Why is it that East Tennessee, whch I love, can be the scene of some ridiculous and hurtful exercises? A poor little girl in Union County was getting beaten up, sent to the principal's office, and generally discriminated against, because she declined to participate in school hours field trips to church revivals, refused to play Mary in a nativity play, and the like. Glenn Reynolds has a thoughtful column on the subject, referencing the Knoxville News-Sentinel article on the subject.

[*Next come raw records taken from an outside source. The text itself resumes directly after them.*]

Lemma imap_imap {A B C} (g : nat -> B -> C) (h : nat -> A -> B) l :
  imap g (imap h l) = imap (fun n x => g n (h n x)) l.
Proof.
  revert g h. induction l as [|x l IH]; intros g h; [done|]. rewrite !imap_cons. f_equal. apply IH.
Qed.

Section Query.
Context (f : Filter) (Hf : ok_filter f).

Abbreviation accepted l := (filter (fun r => filter_accepts f r = true) l).

Lemma append_receipt_logs_ok h n ti th ls li gi all_logs :
  Z.of_nat gi + zlen ls < 2 ^ 32 ->
  append_receipt_logs (FilteredParams_new (Some f)) h n (Z.of_nat ti) th (Z.of_nat li) ls (Z.of_nat gi) all_logs =
  Some (all_logs ++ accepted (imap (fun k log => rpc_log h n (gi + k) (ti, th, (li + k)%nat, log)) ls),
        Z.of_nat (gi + length ls)).
Proof.
  revert li gi all_logs. induction ls as [|log ls IH]; intros li gi all_logs Hr.
  { simpl. rewrite app_nil_r, Nat.add_0_r. done. }
  cbn [append_receipt_logs]. rewrite (log_matches_filter_accepts f h n gi ti th li log Hf). cbn [mbind option_bind].
  rewrite length_cons in Hr.
  rewrite wadd_small by (unfold in_u; lia).
  replace (Z.of_nat gi + 1) with (Z.of_nat (S gi)) by lia.
  replace (Z.of_nat li + 1) with (Z.of_nat (S li)) by lia. rewrite IH by lia.
  rewrite imap_cons, !Nat.add_0_r, filter_cons. unfold compose. rewrite length_cons.
  assert (forall k log0, rpc_log h n (gi + S k) (ti, th, (li + S k)%nat, log0)
                         = rpc_log h n (S gi + k) (ti, th, (S li + k)%nat, log0)) as E.
  { intros. by rewrite !Nat.add_succ_r. }
  rewrite (imap_ext (fun k log0 => rpc_log h n (gi + S k) (ti, th, (li + S k)%nat, log0))
             (fun k log0 => rpc_log h n (S gi + k) (ti, th, (S li + k)%nat, log0)) ls)
    by (intros; apply E).
  replace (S gi + length ls)%nat with (gi + S (length ls))%nat by lia.
  destruct (filter_accepts f _) eqn:Ea; simpl in Ea |- *.
  - by rewrite <- app_assoc.
  - done.
Qed.

Lemma append_block_logs_ok h n ti txs gi all_logs :
  Z.of_nat gi + zlen (concat (logs ∘ snd <$> txs)) < 2 ^ 32 ->
  append_block_logs (FilteredParams_new (Some f)) h n (Z.of_nat ti) txs (Z.of_nat gi) all_logs =
  Some (all_logs ++ accepted (imap (fun k => rpc_log h n (gi + k))
                                (concat (imap (fun k => receipt_positions (ti + k)) txs)))).
Proof.
  revert ti gi all_logs. induction txs as [|[th r] txs IH]; intros ti gi all_logs Hr.
  { simpl. by rewrite app_nil_r. }
  rewrite fmap_cons in Hr. cbn [concat compose snd] in Hr. rewrite length_app in Hr.
  cbn [append_block_logs]. rewrite (append_receipt_logs_ok h n ti th (logs r) 0 gi) by lia.
  cbn [mbind option_bind]. cbv beta iota.
  replace (Z.of_nat ti + 1) with (Z.of_nat (S ti)) by lia. rewrite IH by lia.
  rewrite imap_cons. cbn [concat]. rewrite imap_app, filter_app, app_assoc. f_equal. f_equal; [f_equal|].
  - unfold receipt_positions. cbn [fst snd]. rewrite Nat.add_0_r, imap_imap. done.
  - f_equal. rewrite (imap_ext ((fun k => receipt_positions (ti + k)) ∘ S) (fun k => receipt_positions (S ti + k)))
      by (intros i x _; unfold compose; by rewrite Nat.add_succ_r).
    apply imap_ext. intros i x _. unfold receipt_positions. rewrite length_imap.
    by rewrite Nat.add_assoc.
Qed.

Lemma append_matching_block_logs_ok h n txs all_logs :
  zlen (concat (logs ∘ snd <$> txs)) < 2 ^ 32 ->
  append_matching_block_logs all_logs (FilteredParams_new (Some f)) h n txs =
  Some (all_logs ++ accepted (block_rpc_logs h n txs)).
Proof. intros Hr. apply (append_block_logs_ok h n 0 txs 0). lia. Qed.
End Query.

(** ** Queries over a chain *)

Definition block_txs (b : RpcBlock * list Receipt) : list (Z * Receipt) := zip (ts_hash <$> rb_body b.1) b.2.

Section Chain.
Context (keccak256 : bytes -> Z) (hash_slow : Header -> Z) (max_logs_in_response : Z).
(** The blocks of a chain with their receipts. *)
Context (chain : Z -> option (RpcBlock * list Receipt)).

(** A block whose receipts match its body and whose header carries their bloom. *)
Definition block_ok (n : Z) (b : RpcBlock * list Receipt) : Prop :=
  number (rb_header b.1) = n /\ length (rb_body b.1) = length b.2 /\
  zlen (concat (logs <$> b.2)) < 2 ^ 32 /\
  bloom_value <$> calc_logs_bloom keccak256 (concat (logs <$> b.2)) = Some (logs_bloom (rb_header b.1)).

(** A provider whose database holds the chain up to its best block. *)
Definition client_ok (c : Client) (best : Z) : Prop :=
  (exists info, chain_info c = Ok info /\ best_number info = best) /\
  forall n, n <= best ->
    block_by_number c n = Ok (fst <$> chain n) /\ receipts_by_block c n = Ok (snd <$> chain n) /\
    forall b, chain n = Some b -> block_ok n b.

(** The logs of a block, and those of it that a filter accepts. *)
Definition chain_logs (f : Filter) (n : Z) : list RpcLog :=
  match chain n with
  | Some b => filter (fun r => filter_accepts f r = true) (block_rpc_logs (hash_slow (rb_header b.1)) n (block_txs b))
  | None => []
  end.

Lemma bloom_of_value_id b : wf_bloom b -> bloom_of_value (bloom_value b) = b.
Proof. intros [Hl Hw]. unfold bloom_of_value, bloom_value. rewrite <- Hl. by apply be_bytes_be_value. Qed.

Being Jewish, I have a particular empathy on issues such as this one. The Constitutional Establishment Clause within the First Amendment was specifically intended to protect the rights of the minority of people; that's why the state shall support no establishment of a particular religious orientation. By the way, that's also why it's irrelevant that 85% polled [or some such statistic] support prayer in public schools. Of course the majority want their religion; that's why we have the Bill or Rights -- to protect those such as this little girl.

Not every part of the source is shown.